> [Exercise goal]:
Find the string "prev" in the material. Copy every line that has it.

::::::::::

(* ===== verification/OrchestratorApp.v ===== *)
(** Package [cmd/carisma-orchestrator/app], files [app.go] and [envoy.go]: the
    program around [process].

    [Run] is the main goroutine, from the configuration and the manager on: it
    cleans up, discovers the central node, registers the node there, runs Envoy
    and processes the messages of the control plane until the stream ends; its
    deferred calls run when it returns or panics.  A panic of another goroutine
    ends the program without them; here it can come whenever the main goroutine
    waits for the network, and [NodeProgram] has it at any point.  The other
    goroutines are given by what one round of them does: [report_state] is a
    tick, and [merge_message] a message received by the goroutine of a central
    node.  Log messages are left out. *)
From S2P Require Import Prelude GoStrings Json JsonParse Deployment DeploymentJson Config Envoy Message Broadcast Discovery Container NodeRegistry Orchestrator.

Local Open Scope string_scope.

(** ** envoy.go *)
Section envoy.
Context `{AnyPkg} `{GobPkg} `{ReferencePkg} {S : Type} `{Manager S}.
Context (protojson_Format : Bootstrap → string).

(** [portMap[nat.Port(strconv.Itoa(p))] = {{HostPort: strconv.Itoa(p)}}] *)
Definition bind_port (p : Z) (m : PortMap) : PortMap :=
  <[Itoa p := [{| HostIP := ""; HostPort := Itoa p |}]]> m.

Definition envoy_ports (cfg : Config) : PortMap :=
  bind_port (AdminPort cfg) (bind_port (EgressPort cfg) (bind_port (IngressPort cfg) ∅)).

(** A failing step before the manager is called. *)
Definition with_image {A} (cfg : Config) (s : S) (k : string → outcome A * S) : outcome A * S :=
  match ParseFQIN envoyContainerImageName (DefaultContainerRegistryDomain cfg) with
  | Ret imgName => k imgName
  | Fail err => (Fail err, s)
  | Panic p => (Panic p, s)
  end.

Definition runEnvoy (cfg : Config) (nodeID : string) (s : S) : outcome unit * S :=
  match EnvoyBootstrapConfigWithNodeID protojson_Format cfg nodeID with
  | Ret envoyBootstrapCfg =>
      with_image cfg s (λ imgName,
        match PullImageAndCreateContainer imgName ["--config-yaml"; envoyBootstrapCfg]
                (envoy_ports cfg) false s with
        | (Ret _, s) => (Ret (), s)
        | (Fail err, s) => (Fail err, s)
        | (Panic p, s) => (Panic p, s)
        end)
  | Fail err => (Fail err, s)
  | Panic p => (Panic p, s)
  end.

Definition stopEnvoy (cfg : Config) (s : S) : outcome unit * S :=
  with_image cfg s (λ imgName,
    match RemoveImageAndContainer imgName false s with
    | (Ret _, s) => (Ret (), s)
    | (Fail err, s) => (Fail err, s)
    | (Panic p, s) => (Panic p, s)
    end).

(** ** The receive loop of the main goroutine

    Every message is processed, whatever its state type says. *)
Definition main_message (cfg : Config) (msgDplmCfg : DeploymentConfiguration) (s : S)
    : outcome unit * S * list announcement :=
  match DeploymentConfigFromJSON (Json msgDplmCfg) with
  | (_, Some err) => (Ret (), s, [])
  | (dplmCfg, None) =>
      match process cfg (default ∅ dplmCfg) s with
      | (Panic p, s, out) => (Panic p, s, out)
      | (_, s, out) => (Ret (), s, out)
      end
  end.

Fixpoint main_loop (cfg : Config) (recvs : list (recv DeploymentConfiguration)) (s : S)
    : outcome unit * S * list announcement :=
  match recvs with
  | [] | RecvErr _ :: _ => (Ret (), s, [])
  | RecvMsg msgDplmCfg :: recvs =>
      match main_message cfg msgDplmCfg s with
      | (Ret _, s, out) =>
          let '(r, s, out') := main_loop cfg recvs s in (r, s, (out ++ out')%list)
      | (r, s, out) => (r, s, out)
      end
  end.

(** ** [Run]

    What the network, the control plane and the file system answer.
    [listening] is the result of [NewBroadcastService], and [packets] are
    the datagrams that arrive before a read fails or times out; [dialed] is the
    result of [grpc.NewClient] for a target, [registered] that of [Register] at
    it: as the call waits for a connection ([WaitForReady]), there is none
    when no connection comes about, unless a signal ends the context
    ([interrupted]).  [service_channel] and [node_channel] are the results of
    the two [OpenChannel] calls - the error of the second is not looked at, and
    its stream is then nil - and [watched] that of [NewFileWatcher].
    [panicked] is the panic of another goroutine, if one panics, and the moment
    at which it does. *)
Inductive moment :=
| Registering                (* in [Register] *)
| Receiving (n : nat).       (* in [stream.Recv()], after [n] messages *)

Record peers := {
  listening : outcome unit;
  packets : list string;
  dialed : string → outcome unit;
  registered : string → RegisterRequest → option (outcome string);
  interrupted : bool;
  service_channel : outcome unit;
  node_channel : outcome unit;
  watched : outcome unit;
  received : list (recv DeploymentConfiguration);
  panicked : option (moment * panic);
}.

(** How a run ends: the function ends, after its deferred calls; another
    goroutine panics; or it waits for a connection for ever. *)
Inductive exit :=
| RunReturned (r : outcome unit)
| RunKilled (p : panic)
| RunBlocked.

(** [if cfg.EnableDiscovery { handleDiscovery(ctx, cfg) }] *)
Definition discovered (cfg : Config) (p : peers) : outcome Config :=
  if EnableDiscovery cfg then
    c ← handleDiscovery cfg (listening p) (read_packets (packets p));
    Ret (default cfg c)
  else Ret cfg.

(** The connection to the control plane and the registration. *)
Definition node_request (cfg : Config) : RegisterRequest :=
  {| Address := NodeHostname cfg; RequestPort := int32 (IngressPort cfg) |}.

Definition register_at (target : string) (request : RegisterRequest) (p : peers)
    : option (outcome string) :=
  match dialed p target with
  | Ret _ =>
      match registered p target request with
      | Some r => Some r
      | None => if interrupted p then Some (Fail (StatusError Canceled "context canceled")) else None
      end
  | Fail err => Some (Fail err)
  | Panic e => Some (Panic e)
  end.

Definition register_node (cfg : Config) (p : peers) : option (outcome string) :=
  register_at (control_plane_target cfg) (node_request cfg) p.

(** Another goroutine panics while the main goroutine is in [Register]. *)
Definition killed_registering (cfg : Config) (p : peers) : option panic :=
  match dialed p (control_plane_target cfg), panicked p with
  | Ret _, Some (Registering, e) => Some e
  | _, _ => None
  end.

(** A deferred call with the result [e] while the function ends with [r]: its
    error is logged, its panic replaces an earlier one. *)
Definition after_deferred (e r : outcome unit) : outcome unit :=
  match e with Panic p => Panic p | _ => r end.

(** [defer logging.LogErr(containerManager.Close())] *)
Definition close_manager (r : outcome unit * S * list announcement)
    : outcome unit * S * list announcement :=
  let '(r, s, out) := r in let '(e, s) := Close s in (after_deferred e r, s, out).

(** [defer stopEnvoy(...)]: runs on every way out, a panic included. *)
Definition defer_stopEnvoy (cfg : Config) (r : outcome unit * S * list announcement)
    : outcome unit * S * list announcement :=
  let '(r, s, out) := r in let '(e, s) := stopEnvoy cfg s in (after_deferred e r, s, out).

(** From the service channel on, with Envoy running. *)
Definition serve (cfg : Config) (p : peers) (s : S) : outcome unit * S * list announcement :=
  match service_channel p with
  | Ret _ =>
      if EnableCentralMode cfg && is_fail (watched p) then (Ret (), s, [])
      else match node_channel p with
           | Ret _ => main_loop cfg (received p) s
           | _ => (Panic NilDereference, s, [])
           end
  | _ => (Ret (), s, [])
  end.

(** The main goroutine waits for its next message after [n] ones. *)
Definition in_loop (n : nat) (p : peers) : bool :=
  (n <=? length (received p))%nat
  && forallb (λ r, match r with RecvMsg _ => true | RecvErr _ => false end) (take n (received p)).

(** Another goroutine panics while the main goroutine is in [stream.Recv()]. *)
Definition killed_serving (cfg : Config) (p : peers) (s : S)
    : option (panic * S * list announcement) :=
  match service_channel p, panicked p with
  | Ret _, Some (Receiving n, e) =>
      if EnableCentralMode cfg && is_fail (watched p) then None
      else if negb (in_loop n p) then None
      else match main_loop cfg (take n (received p)) s with
           | (Ret _, s, out) => Some (e, s, out)
           | _ => None
           end
  | _, _ => None
  end.

Definition returns (r : outcome unit * S * list announcement) : exit * S * list announcement :=
  let '(r, s, out) := close_manager r in (RunReturned r, s, out).

Definition Run (cfg : Config) (p : peers) (s : S) : exit * S * list announcement :=
  let '(r, s) := stopEnvoy cfg s in
  match r with
  | Panic e => returns (Panic e, s, [])
  | _ =>
      match discovered cfg p with
      | Panic e => returns (Panic e, s, [])
      | Fail _ => returns (Ret (), s, [])
      | Ret cfg =>
          match killed_registering cfg p, register_node cfg p with
          | Some e, _ => (RunKilled e, s, [])
          | None, None => (RunBlocked, s, [])
          | None, Some (Panic e) => returns (Panic e, s, [])
          | None, Some (Fail _) => returns (Ret (), s, [])
          | None, Some (Ret id) =>
              match runEnvoy cfg id s with
              | (Panic e, s) => returns (Panic e, s, [])
              | (Fail _, s) => returns (Ret (), s, [])
              | (Ret _, s) =>
                  match killed_serving cfg p s with
                  | Some (e, s, out) => (RunKilled e, s, out)
                  | None => returns (defer_stopEnvoy cfg (serve cfg p s))
                  end
              end
          end
      end
  end.

(** ** The report of a tick

    The message sent, if any: an error of the manager ends the goroutine. *)
Definition report_state (cfg : Config) (s : S)
    : outcome (option DeploymentConfiguration) * S :=
  match Containers s with
  | (Fail err, s) => (Ret None, s)
  | (Panic p, s) => (Panic p, s)
  | (Ret currContainers, s) =>
      (currContainers ← filter_containers currContainers;
       currDeploymentConfig ← ExtractImageList currContainers;
       let images := map image_identifier currDeploymentConfig in
       let dplmCfg : DeploymentConfig :=
         {[ NodeHostname cfg := {| State := NodeStateRunning; Images := Some images |} ]} in
       match JSON (Some dplmCfg) with
       | Ret j => Ret (Some {| Json := j; StateType := STATE_TYPE_ACTUAL |})
       | Fail _ => Ret None
       | Panic p => Panic p
       end, s)
  end.

(** ** The handler of the desired state (central mode)

    [HandleDiff] is called with the old and the new contents of the file. *)
Definition handle_desired (cfg : Config) (a b : string) (s : S)
    : outcome unit * S * list announcement * list DeploymentConfiguration :=
  if a =? b then (Ret (), s, [], [])
  else match DeploymentConfigFromJSON b with
       | (_, Some err) => (Ret (), s, [], [])
       | (dplmCfg, None) =>
           let sent := [{| Json := b; StateType := STATE_TYPE_DESIRED |}] in
           match process cfg (default ∅ dplmCfg) s with
           | (Panic p, s, out) => (Panic p, s, out, sent)
           | (_, s, out) => (Ret (), s, out, sent)
           end
       end.
End envoy.

(** ** The goroutine that collects the actual state (central mode) *)

(** The update of the collected states, and the number of forced diffs. *)
Definition collect_node (size : nat) (acc : DeploymentConfig * nat) (e : string * NodeConfig)
    : DeploymentConfig * nat :=
  let '(globalActual, diffs) := acc in
  let '(hostname, node) := e in
  if decide (State node = NodeStateStarting) then
    (globalActual, if decide (size = 1) then S diffs else diffs)
  else if decide (State node = NodeStateRunning ∨ State node = NodeStateStopped) then
    (<[hostname := node]> globalActual, diffs)
  else (globalActual, diffs).

(** The state written for a node whose file entry is [prev]. *)
Definition keep_state (prev node : NodeConfig) : NodeConfig :=
  let node :=
    if decide (State prev = NodeStateStopping ∧ State node = NodeStateRunning)
    then {| State := NodeStateStopping; Images := Images node |} else node in
  if decide (State prev = NodeStateStarting ∧ State node = NodeStateStopped)
  then {| State := NodeStateStarting; Images := Images node |} else node.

::::::::::

> [Answer box]:
(** The state written for a node whose file entry is [prev]. *)
Definition keep_state (prev node : NodeConfig) : NodeConfig :=
    if decide (State prev = NodeStateStopping ∧ State node = NodeStateRunning)
  if decide (State prev = NodeStateStarting ∧ State node = NodeStateStopped)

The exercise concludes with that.